[xx_ns]

bcrypt, one of the more popular password hashing algorithms out there, allows the password to be up to 72 characters in length. Any characters beyond that 72 limit are ignored and the password is silently truncated (!!!). It's actually a good method of testing whether a site uses bcrypt or not. If you set a password longer than 72 characters, but can sign in using just the 72 characters of your password, they're in all likelihood using bcrypt.

[integralid]

Yeah, that's why bcrypt is broken and shouldn't be used today. It had a good run, but nowadays we have better options like scrypt or argon2.

[daneel_w]

It's not broken. It's just potentially less helpful when it comes to protecting poor guessable passwords. bcrypt isn't the problem, weak password policies/habits are. Like bcrypt, argon2 is just a bandaid, though a tiny bit thicker. It won't save you from absurdly short passwords or silly "correct horse battery staple" advice, and it's no better than bcrypt at protecting proper unguessable passwords.

Also, only developers who have no idea know what they're doing will feed plain-text passwords to their hasher. You should be peppering and pre-digesting the passwords, and at that point bcrypt's 72 character input limit doesn't matter.

[kbolino]

Bcrypt alone is unfit for purpose. Argon2 does not need its input to be predigested.

It's easy for somebody who knows this to fix bcrypt, but silently truncating the input was an unforced error. The fact that it looks like and was often sold as the right tool for the job but isn't has led to real-world vulnerabilities.

It's a classic example of crypto people not anticipating how things actually get used.

(Otherwise, though, I agree)

[daneel_w]

Peppering is for protecting self-contained password hashes in case they leak. It's a secondary salt meant to be situated 1) external to the hash, and 2) external to the storage component the hashes reside in (i.e. not in the database you store accounts and hashes in). The method has nothing to do with trying to fix anything with bcrypt. You should be peppering your input even if you use Argon2.

[kbolino]

Right, but peppering was not part of my comment. You can't always pepper, and there are different ways to do it. It's (mostly) orthogonal to the matter.

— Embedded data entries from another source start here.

(** * YouTube RAG assistant: a shallow embedding of [utils.py],
      [rag_system.py] and the session logic of [app.py].

    Python [str] values are modelled as [string], holding the UTF-8 bytes
    of the text; the regular-expression engine works on the underlying
    [list ascii], and the pattern of this program mentions ASCII characters
    only, so a match covers the same text either way.  Calls into third-party
    services (transcript provider, splitter, vector store, language model)
    are parameters of the model: the code only passes values to them. *)

From Stdlib Require Import String Ascii List Bool Arith Lia Floats DecimalString.
Import ListNotations.

Local Open Scope list_scope.
Local Open Scope string_scope.

(* ===================================================================== *)
(** ** Python string helpers *)
(* ===================================================================== *)

Module PyStr.

(** [sep.join(parts)]. *)
Fixpoint join (sep : string) (parts : list string) : string :=
  match parts with
  | [] => EmptyString
  | [p] => p
  | p :: rest => p ++ sep ++ join sep rest
  end.

Definition chars (s : string) : list ascii := list_ascii_of_string s.
Definition of_chars (l : list ascii) : string := string_of_list_ascii l.
(** * nekoyume/models.py: blocks, moves, dice and avatars

    A shallow embedding of the chain and game rules of [nekoyume.models]:
    the hash-random stream and the dice ([Move.get_randoms], [Move.roll]),
    the move handlers ([HackAndSlash], [LevelUp], [Send], [Combine]),
    block validity and minting ([Block.valid], [User.create_block]) and the
    branch-point probe of [Block.sync].

    Python objects that the handlers mutate in place are threaded through
    explicitly: a handler takes the avatar and returns the avatar it hands
    back; the list of randoms that [roll] pops from is returned next to the
    rolled value.  A raised exception is the [Raise] outcome. *)

From Stdlib Require Import ZArith Lia List String Ascii.
From Stdlib Require Import DecimalString DecimalPos DecimalN.
From stdpp Require Import gmap strings list sorting.
From Equations Require Import Equations.

Local Open Scope Z_scope.
#[local] Arguments String.append !_ _ / : simpl nomatch.

(** ** Exceptions and outcomes *)

Inductive exn : Set :=
  | IndexError | KeyError | ValueError | TypeError | AttributeError
  | ZeroDivisionError | NotImplementedError
  | OutOfRandomError | InvalidMoveError | InvalidBlockError.

Inductive res (A : Type) : Type :=
  | Ok (a : A)
  | Raise (e : exn).
Arguments Ok {A} a.
Arguments Raise {A} e.
Lemma reconcile_insert_chosen store text :
  reconcile clock (<[CHOSEN_TODAY_KEY := text]> (reconcile clock store))
  = <[CHOSEN_TODAY_KEY := text]> (reconcile clock store).
Proof.
  apply reconcile_current. rewrite lookup_insert_ne by done. apply reconcile_date.
Qed.

Lemma stored_records_insert store records :
  stored_records (<[CHOSEN_TODAY_KEY := JSON_stringify records]> store) = records.
Proof.
  unfold stored_records. rewrite lookup_insert_eq.
  rewrite bool_decide_eq_false_2 by apply JSON_stringify_truthy.
  by rewrite JSON_parse_stringify.
Qed.

Lemma stored_records_stale store :
  store !! LAST_RESET_DATE_KEY ≠ Some (getCurrentDate clock) →
  stored_records (reconcile clock store) = [].
Proof.
  intros Hd. rewrite reconcile_stale by done. unfold stored_records.
  by rewrite lookup_insert_ne, lookup_delete_eq by done.
Qed.

Lemma getChosenItemsToday_browser store :
  getChosenItemsToday clock (browser_with store)
  = (stored_records (reconcile clock store), browser_with (reconcile clock store)).
Proof.
  unfold getChosenItemsToday, bind at 1 2. simpl.
  rewrite resetDailyCountIfNeeded_browser. unfold stored_records. run.
  destruct (reconcile clock store !! CHOSEN_TODAY_KEY) as [text|]; simpl; [|done].
  case_bool_decide; [done|]. by destruct (JSON_parse text).
Qed.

You do not have to do any transformations on the input when using Argon2, while you must transform the input before using bcrypt. This was, again, an unnecessary and dangerous (careless) design choice.

[daneel_w]

I don't understand your responses here. Clearly you are not familiar with what problem peppering solves, or why it's a recommended practice, no matter what self-contained password hashing you use. bcrypt, scrypt, Argon2; they are all subject to the same recommendation because they all store their salt together with the digest. You can always use a pepper, you should always use a pepper, and there's only one appropriate way to do it.

[efilife]

Why is the "correct horse battery staple" advice silly?

[daneel_w]

Using memorable passphrases online is always a bad option because they're easily broken with a dictionary attack, unless you bump the number of words to the point where it becomes hard to remember the phrase. Use long strings of random characters instead, and contain the use of passphrases to unlocking your password manager.

[kbolino]

To wit, each word drawn from a 10,000-word dictionary adds about 13 bits of entropy. At 4 words, you have (a little over) 52 bits of entropy, which is roughly equivalent to a 9-character alphanumeric (lower and upper) password. The going recommendation is 14 such characters, which would mean you'd need about 7 words.

[daneel_w]

The average person will create a passphrase from their personal dictionary of most-used words, amounting to a fraction of that. An attacker will start in the same way. Another problem with passphrases is that you'll have a hard time remembering more than a couple of them, and which phrase goes to what website.